Geen bloedspray en dat moet er wel zijn wanneer het hoofd bruut van het lichaam gescheiden wordt. Het hart geeft immers zijn pompfunctie niet zo snel op. Dat wisten Harm en Van Schie ook wel. Hij trok de dunne coltruien van de onthoofden omhoog en zocht naar kogelinslagen. Hij vond er een paar, maar deze waren erin gekomen door toedoen van Van Schie. Dat wist Harm omdat de verwondingen niet gebloed hadden en dus na hun dood ontstaan moesten zijn. Wat ze beiden ook zagen, was een roodpaarse vlek ter hoogte van de twee onderste ribben aan de linkerkant van hun borst.
‘Zie jij en denk jij wat ik zie en denk?’ vroeg Van Schie aan Harm.
‘Ik denk dat ze voordat ze onthoofd werden een stomp hebben gekregen op hun borst en wel zo hard dat er ribben zijn gebroken en hun hart ingeslagen is’, zei Harm.
‘Het hoofd is eraf getrokken’, ging Van Schie verder.
‘Zeg, zullen we gaan? Wij vinden het hier inmiddels echt dodelijk genoeg’, zei Merel. Van Schie keek haar aan terwijl hij op zijn knieën bij de onthoofden zat.
‘We moeten zoveel mogelijk weten van deze gasten. Sorry dames. Jullie kunnen onze wapens wel even herladen.’
‘Maar natuurlijk,’ zei Carla, ‘alsof dat ons ooit geleerd is.’
‘Harm, onderzoek jij deze gasten verder, jij bent er beter in, dan geef ik de dames iets te doen.’ Van Schie liep naar de garage en zijn geoefende oog zag direct dat er iets veranderd was, maar hij wist niet wat. Hij keek in de rondte, liep naar een geheime verstopplaats en pakte kogels en een paar lege magazijnen. Hij duwde een paar kogels als voorbeeld in het magazijn. Carla en Merel keken aandachtig. Van Schie duwde de doosjes met kogels en magazijnen in hun handen en verdween weer naar Harm.

‘De klap op hun borst is van een vuist geweest, Van Schie, daarna is van beiden het hoofd eraf getrokken en onder hun oksel neergelegd. Dit is een handtekening, Van Schie, en dat zie jij ook wel.’
‘Ik zou niet weten wie zo doodt’, zei Van Schie.
‘Ik wel’, zei Harm koel. ‘We zijn hier klaar, Van Schie.’
‘Ja, en moet ik het antwoord uit je trekken? Schieten?’
‘Dit is Hernou’s handtekening, Van Schie. Het wordt toch tijd dat je eens wat gaat lezen man’, zei Harm licht geïrriteerd.
‘En jij denkt dat dit in boeken gelezen kan worden?’ zei Van Schie.
‘Nee maar wel in politierapporten. Internationale rapporten, Van Schie, met name die van Interpol.’
‘O.’
‘Ja o, Van Schie.’
‘Ik heb het druk zat met deze zaak gehad, Harm. Rustig aan, hè.’ Van Schie stond op, net als Harm.
‘Ik ga je ze geven, Van Schie. Probeer alles te lezen waarbij vermoed wordt dat Hernou ermee te maken heeft gehad. Alhoewel niemand dat met zekerheid kan zeggen omdat het de meeste keren een verrekte geest is. Dat is wel duidelijk, toch?’

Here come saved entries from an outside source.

(* ===== verification/RuleSync.v ===== *)
(** * Rule commands, the rule cache and its synchronisation

    Rules live in a table; the validation path reads them from a cache in memory
    (src/components/tracer/internal/services/cache).  The commands that change rules
    (internal/services/command: create, update, activate, deactivate, draft and
    delete) write the row and an audit event in one transaction, and activation and
    deactivation also change the cache of their own process.  A worker
    (internal/services/workers/rule_sync_worker.go) polls the table for rows changed
    since its last poll, less an overlap, and applies the difference, so that changes
    made by other processes reach the cache too.  The statements are those of
    internal/adapters/postgres/rule_repository.go and rule_sync_repository.go.

    A row of the table is a [Rule] without compiled program; the uniqueness of
    names is that of migration 000013.  Instants are stored as they are; a database
    that rounds them to microseconds is outside the model. *)

From stdpp Require Import base gmap strings list.
From Stdlib Require Import ZArith QArith Lia Ascii.
From S2P Require Import Prelude Decimals GoStrings CacheKeys GoTime Limits LimitChecker Sanitize.
From S2P Require Import Reservations Rules.
Local Open Scope string_scope.
Local Open Scope list_scope.
Local Open Scope Z_scope.

(** ** The table and its statements *)

(** [NormalizeName] (create_rule.go): runs of white space become one space. *)
Definition is_regexp_space (a : ascii) : bool :=
  let n := nat_of_ascii a in
  (n =? 9)%nat || (n =? 10)%nat || (n =? 12)%nat || (n =? 13)%nat || (n =? 32)%nat.

Fixpoint collapse_spaces (in_run : bool) (s : string) : string :=
  match s with
  | EmptyString => EmptyString
  | String a s' =>
      if is_regexp_space a
      then if in_run then collapse_spaces true s' else String " " (collapse_spaces true s')
      else String a (collapse_spaces false s')
  end.

Definition NormalizeName (name : string) : string :=
  collapse_spaces false (strings_ToLower (strings_TrimSpace name)).

Inductive RuleEventType :=
  | AuditEventRuleCreated | AuditEventRuleUpdated | AuditEventRuleActivated
  | AuditEventRuleDeactivated | AuditEventRuleDrafted | AuditEventRuleDeleted.

Section Table.
Context `{CelLib}.

(** [RuleToMap] (audit_helpers.go): what an audit event keeps of a rule. *)
Record RuleSnapshot := {
  sn_id : uuid; sn_name : string; sn_description : option string; sn_expression : string;
  sn_action : Decision; sn_scopes : list Scope; sn_status : RuleStatus;
  sn_createdAt : time; sn_updatedAt : time }.

Definition RuleToMap (r : Rule) : RuleSnapshot := {|
  sn_id := rl_ID r; sn_name := rl_Name r; sn_description := rl_Description r;
  sn_expression := rl_Expression r; sn_action := rl_Action r; sn_scopes := rl_Scopes r;
  sn_status := rl_Status r; sn_createdAt := rl_CreatedAt r; sn_updatedAt := rl_UpdatedAt r |}.

Record RuleAudit := {
  ra_event : RuleEventType; ra_rule : uuid;
  ra_before : option RuleSnapshot; ra_after : option RuleSnapshot }.

Record RuleDB := { rd_rules : gmap uuid Rule; rd_audit : list RuleAudit }.

(** [context_id] of FromEntity (rule_postgresql_model.go): the smallest segment of
    the scopes. *)
Definition contextID (scopes : list Scope) : option string :=
  fold_left (λ smallest s,
    match sc_SegmentID s, smallest with
    | None, _ => smallest
    | Some u, None => Some (uuid_String u)
    | Some u, Some m => if String.ltb (uuid_String u) m then Some (uuid_String u) else smallest
    end) scopes None.

(** idx_rules_name_per_context_active: another rule, not deleted, with the same
    context and name. *)
Definition name_taken (rules : gmap uuid Rule) (r : Rule) : bool :=
  existsb (λ p, negb (bool_decide (p.1 = rl_ID r)) &&
                negb (bool_decide (rl_Status p.2 = RuleStatusDeleted)) &&
                bool_decide (contextID (rl_Scopes p.2) = contextID (rl_Scopes r)) &&
                bool_decide (rl_Name p.2 = rl_Name r)) (map_to_list rules).

Definition as_row (r : Rule) (created : time) (activated deactivated deleted : option time) : Rule := {|
  rl_ID := rl_ID r; rl_Name := rl_Name r; rl_Description := rl_Description r;
  rl_Expression := rl_Expression r; rl_Action := rl_Action r; rl_Scopes := rl_Scopes r;
  rl_Status := rl_Status r; rl_CreatedAt := created; rl_UpdatedAt := rl_UpdatedAt r;
  rl_ActivatedAt := activated; rl_DeactivatedAt := deactivated; rl_DeletedAt := deleted;
  rl_CompiledProgram := None |}.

‘Ja,’ zei Van Schie, ‘hij is hier gewoon niet weggeweest. Maar we hebben de garage toch heel goed onderzocht, Harm. Hoe doet hij dat? Niemand kan onzichtbaar zijn.’

‘Dat klopt.’ En ondanks het feit dat Merel, Carla, Harm en Van Schie wisten dat het Hernou’s stem was, trokken Harm en Van Schie toch een wapen en richtten het op de plek in het huis waar de stem vandaan leek te komen. Hernou was weer zichtbaar, hij liep langzaam de trap af. ‘Toen jij de kogels kwam halen, Van Schie, toen merkte je terecht op dat er iets niet klopte in de garage’, zei Hernou glimlachend.
‘Je was verdomme een met de witte muur, je was gewoon opgenomen door de muur’, stamelde Van Schie.